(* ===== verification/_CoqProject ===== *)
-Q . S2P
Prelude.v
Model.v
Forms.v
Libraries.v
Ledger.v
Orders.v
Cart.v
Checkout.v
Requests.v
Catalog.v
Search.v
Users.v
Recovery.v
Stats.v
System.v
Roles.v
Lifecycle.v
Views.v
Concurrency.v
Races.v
------------------------------------------------------------------------
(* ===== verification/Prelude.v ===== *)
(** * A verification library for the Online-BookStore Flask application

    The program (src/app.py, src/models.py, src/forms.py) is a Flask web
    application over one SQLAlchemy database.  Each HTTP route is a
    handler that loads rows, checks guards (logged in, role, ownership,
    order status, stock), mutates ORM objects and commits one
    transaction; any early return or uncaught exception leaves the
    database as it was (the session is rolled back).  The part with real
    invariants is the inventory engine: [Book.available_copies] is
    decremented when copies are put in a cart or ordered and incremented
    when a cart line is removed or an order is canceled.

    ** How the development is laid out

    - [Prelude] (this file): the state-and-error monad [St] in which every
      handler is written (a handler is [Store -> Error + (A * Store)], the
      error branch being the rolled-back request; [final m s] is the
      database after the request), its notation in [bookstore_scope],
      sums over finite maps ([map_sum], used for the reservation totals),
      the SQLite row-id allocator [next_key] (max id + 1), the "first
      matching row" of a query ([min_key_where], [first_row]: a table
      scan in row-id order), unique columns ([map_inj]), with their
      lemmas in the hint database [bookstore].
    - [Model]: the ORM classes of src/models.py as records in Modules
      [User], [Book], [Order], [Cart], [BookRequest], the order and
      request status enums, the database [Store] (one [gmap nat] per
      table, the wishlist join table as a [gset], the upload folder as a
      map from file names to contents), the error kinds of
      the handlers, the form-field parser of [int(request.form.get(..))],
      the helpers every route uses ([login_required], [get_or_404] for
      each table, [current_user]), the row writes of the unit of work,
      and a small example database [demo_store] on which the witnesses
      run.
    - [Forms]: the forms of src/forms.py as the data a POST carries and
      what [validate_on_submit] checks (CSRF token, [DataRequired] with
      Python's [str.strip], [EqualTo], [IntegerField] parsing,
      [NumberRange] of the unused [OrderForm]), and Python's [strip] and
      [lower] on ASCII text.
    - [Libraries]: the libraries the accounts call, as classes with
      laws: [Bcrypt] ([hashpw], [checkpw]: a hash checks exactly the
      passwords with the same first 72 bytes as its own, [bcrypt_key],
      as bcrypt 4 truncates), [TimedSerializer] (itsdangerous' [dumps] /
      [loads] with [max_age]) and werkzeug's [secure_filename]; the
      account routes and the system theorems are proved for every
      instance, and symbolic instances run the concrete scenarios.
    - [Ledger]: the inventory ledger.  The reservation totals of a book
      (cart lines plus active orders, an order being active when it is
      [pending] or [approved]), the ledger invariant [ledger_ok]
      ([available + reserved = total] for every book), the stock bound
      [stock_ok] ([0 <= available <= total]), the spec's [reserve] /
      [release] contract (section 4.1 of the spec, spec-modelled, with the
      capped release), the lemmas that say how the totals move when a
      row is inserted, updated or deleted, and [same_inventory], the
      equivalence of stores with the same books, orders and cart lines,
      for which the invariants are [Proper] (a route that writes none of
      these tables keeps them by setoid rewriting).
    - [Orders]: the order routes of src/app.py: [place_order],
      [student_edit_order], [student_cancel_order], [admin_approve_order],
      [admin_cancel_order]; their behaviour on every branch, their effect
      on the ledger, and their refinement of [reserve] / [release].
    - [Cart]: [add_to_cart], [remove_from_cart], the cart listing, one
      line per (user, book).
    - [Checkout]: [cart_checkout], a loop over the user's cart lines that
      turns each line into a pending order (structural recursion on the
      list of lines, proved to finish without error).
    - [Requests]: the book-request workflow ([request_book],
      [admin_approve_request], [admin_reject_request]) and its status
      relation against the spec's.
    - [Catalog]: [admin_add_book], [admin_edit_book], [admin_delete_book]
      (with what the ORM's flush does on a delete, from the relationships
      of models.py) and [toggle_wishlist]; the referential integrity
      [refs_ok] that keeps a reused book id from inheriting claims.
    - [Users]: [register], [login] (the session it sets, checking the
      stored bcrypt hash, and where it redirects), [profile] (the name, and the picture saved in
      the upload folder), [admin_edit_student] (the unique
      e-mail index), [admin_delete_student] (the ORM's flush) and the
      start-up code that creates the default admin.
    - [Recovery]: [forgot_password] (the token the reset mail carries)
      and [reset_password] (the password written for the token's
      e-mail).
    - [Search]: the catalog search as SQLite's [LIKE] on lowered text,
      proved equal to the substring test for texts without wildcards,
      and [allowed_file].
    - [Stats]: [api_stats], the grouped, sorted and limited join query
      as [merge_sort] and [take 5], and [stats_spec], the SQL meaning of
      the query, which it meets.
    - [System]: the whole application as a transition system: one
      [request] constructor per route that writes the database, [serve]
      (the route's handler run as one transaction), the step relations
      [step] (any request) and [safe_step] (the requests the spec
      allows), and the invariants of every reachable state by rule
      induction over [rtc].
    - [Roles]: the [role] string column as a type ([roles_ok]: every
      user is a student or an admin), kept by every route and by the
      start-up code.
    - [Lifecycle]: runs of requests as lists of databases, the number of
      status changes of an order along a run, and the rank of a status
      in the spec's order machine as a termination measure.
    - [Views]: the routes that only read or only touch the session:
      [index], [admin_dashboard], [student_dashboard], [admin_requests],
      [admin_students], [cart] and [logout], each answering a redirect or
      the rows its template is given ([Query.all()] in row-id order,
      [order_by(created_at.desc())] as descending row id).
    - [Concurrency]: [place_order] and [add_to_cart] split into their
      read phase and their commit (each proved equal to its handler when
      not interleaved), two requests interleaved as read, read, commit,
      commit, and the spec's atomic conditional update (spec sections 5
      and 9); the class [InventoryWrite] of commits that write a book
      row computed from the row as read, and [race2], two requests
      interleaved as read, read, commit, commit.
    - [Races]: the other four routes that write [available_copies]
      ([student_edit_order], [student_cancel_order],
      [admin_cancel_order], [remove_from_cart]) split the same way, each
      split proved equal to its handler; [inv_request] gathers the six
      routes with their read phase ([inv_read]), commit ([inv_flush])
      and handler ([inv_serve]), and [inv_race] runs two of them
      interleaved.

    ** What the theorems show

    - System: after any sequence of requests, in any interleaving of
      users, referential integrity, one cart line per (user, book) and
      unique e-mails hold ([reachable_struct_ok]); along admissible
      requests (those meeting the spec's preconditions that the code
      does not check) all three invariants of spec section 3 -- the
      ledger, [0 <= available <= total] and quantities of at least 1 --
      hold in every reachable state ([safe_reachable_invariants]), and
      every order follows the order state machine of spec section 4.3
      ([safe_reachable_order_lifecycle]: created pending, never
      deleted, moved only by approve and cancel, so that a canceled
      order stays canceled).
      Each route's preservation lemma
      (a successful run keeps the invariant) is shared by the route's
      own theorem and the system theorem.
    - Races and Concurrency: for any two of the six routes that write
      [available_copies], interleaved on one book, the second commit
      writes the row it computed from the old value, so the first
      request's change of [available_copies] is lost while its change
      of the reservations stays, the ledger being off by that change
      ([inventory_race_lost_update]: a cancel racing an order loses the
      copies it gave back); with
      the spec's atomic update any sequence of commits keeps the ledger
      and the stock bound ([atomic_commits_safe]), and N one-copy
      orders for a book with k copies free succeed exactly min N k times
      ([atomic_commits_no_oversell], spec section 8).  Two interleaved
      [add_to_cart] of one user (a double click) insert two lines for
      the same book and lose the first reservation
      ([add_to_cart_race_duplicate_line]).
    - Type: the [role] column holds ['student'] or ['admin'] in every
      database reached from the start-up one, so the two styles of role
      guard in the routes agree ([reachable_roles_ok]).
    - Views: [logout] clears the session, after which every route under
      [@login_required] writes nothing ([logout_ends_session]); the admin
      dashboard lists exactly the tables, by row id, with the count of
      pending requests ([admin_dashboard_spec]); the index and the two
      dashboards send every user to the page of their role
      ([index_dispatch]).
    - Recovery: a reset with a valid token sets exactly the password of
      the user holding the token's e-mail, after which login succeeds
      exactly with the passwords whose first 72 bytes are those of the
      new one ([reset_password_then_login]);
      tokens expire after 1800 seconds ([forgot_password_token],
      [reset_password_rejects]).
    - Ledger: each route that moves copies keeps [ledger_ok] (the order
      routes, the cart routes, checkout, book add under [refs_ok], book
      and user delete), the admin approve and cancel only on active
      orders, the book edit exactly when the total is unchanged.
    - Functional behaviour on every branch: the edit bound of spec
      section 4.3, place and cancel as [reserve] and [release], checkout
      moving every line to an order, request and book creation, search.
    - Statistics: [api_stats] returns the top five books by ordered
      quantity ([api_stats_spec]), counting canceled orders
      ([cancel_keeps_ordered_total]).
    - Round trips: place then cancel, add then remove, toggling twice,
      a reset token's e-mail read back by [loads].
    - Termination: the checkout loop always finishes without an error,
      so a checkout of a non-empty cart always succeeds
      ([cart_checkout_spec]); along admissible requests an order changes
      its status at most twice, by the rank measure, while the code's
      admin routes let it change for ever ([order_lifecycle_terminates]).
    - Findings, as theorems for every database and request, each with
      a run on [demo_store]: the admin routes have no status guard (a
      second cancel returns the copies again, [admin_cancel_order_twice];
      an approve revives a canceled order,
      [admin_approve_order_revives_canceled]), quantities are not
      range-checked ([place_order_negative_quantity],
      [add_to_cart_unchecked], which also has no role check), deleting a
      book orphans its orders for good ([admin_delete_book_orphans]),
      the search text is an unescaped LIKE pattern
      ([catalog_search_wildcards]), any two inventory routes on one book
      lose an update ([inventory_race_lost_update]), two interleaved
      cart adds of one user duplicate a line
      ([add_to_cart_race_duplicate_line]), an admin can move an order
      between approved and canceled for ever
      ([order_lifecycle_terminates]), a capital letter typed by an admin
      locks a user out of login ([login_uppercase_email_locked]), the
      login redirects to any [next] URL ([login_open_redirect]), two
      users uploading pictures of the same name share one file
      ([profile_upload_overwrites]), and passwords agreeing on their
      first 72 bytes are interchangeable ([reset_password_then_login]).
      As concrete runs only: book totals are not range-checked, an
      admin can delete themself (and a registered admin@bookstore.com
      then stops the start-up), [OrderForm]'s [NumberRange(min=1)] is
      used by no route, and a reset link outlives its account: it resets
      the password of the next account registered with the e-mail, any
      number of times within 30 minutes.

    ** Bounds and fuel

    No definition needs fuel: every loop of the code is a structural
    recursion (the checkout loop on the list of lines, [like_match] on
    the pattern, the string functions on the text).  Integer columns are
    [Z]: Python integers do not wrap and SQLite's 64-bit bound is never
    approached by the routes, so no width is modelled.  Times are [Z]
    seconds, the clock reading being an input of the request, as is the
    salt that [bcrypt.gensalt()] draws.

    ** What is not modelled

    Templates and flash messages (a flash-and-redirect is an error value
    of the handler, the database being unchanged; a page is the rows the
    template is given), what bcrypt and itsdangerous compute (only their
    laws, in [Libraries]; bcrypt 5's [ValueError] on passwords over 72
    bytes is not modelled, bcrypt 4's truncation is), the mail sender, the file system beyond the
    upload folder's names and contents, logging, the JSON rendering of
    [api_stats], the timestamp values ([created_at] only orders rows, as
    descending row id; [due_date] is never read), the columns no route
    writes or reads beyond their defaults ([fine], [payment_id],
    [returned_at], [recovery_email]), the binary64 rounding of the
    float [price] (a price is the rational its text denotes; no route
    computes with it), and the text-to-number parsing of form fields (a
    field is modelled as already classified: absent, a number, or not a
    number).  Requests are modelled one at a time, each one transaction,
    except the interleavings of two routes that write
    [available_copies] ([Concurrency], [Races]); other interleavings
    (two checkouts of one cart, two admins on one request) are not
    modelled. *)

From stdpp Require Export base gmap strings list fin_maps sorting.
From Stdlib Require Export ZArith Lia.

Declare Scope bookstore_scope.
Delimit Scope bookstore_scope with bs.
------------------------------------------------------------------------
- What you need to do -
Please give an exact copy of the lines above, beginning with the line containing "- [Races]: the" and running through the line containing "every order follows", and of no other lines.

- Solution to the exercise -
    - [Races]: the other four routes that write [available_copies]
      ([student_edit_order], [student_cancel_order],
      [admin_cancel_order], [remove_from_cart]) split the same way, each
      split proved equal to its handler; [inv_request] gathers the six
      routes with their read phase ([inv_read]), commit ([inv_flush])
      and handler ([inv_serve]), and [inv_race] runs two of them
      interleaved.

    ** What the theorems show

    - System: after any sequence of requests, in any interleaving of
      users, referential integrity, one cart line per (user, book) and
      unique e-mails hold ([reachable_struct_ok]); along admissible
      requests (those meeting the spec's preconditions that the code
      does not check) all three invariants of spec section 3 -- the
      ledger, [0 <= available <= total] and quantities of at least 1 --
      hold in every reachable state ([safe_reachable_invariants]), and
      every order follows the order state machine of spec section 4.3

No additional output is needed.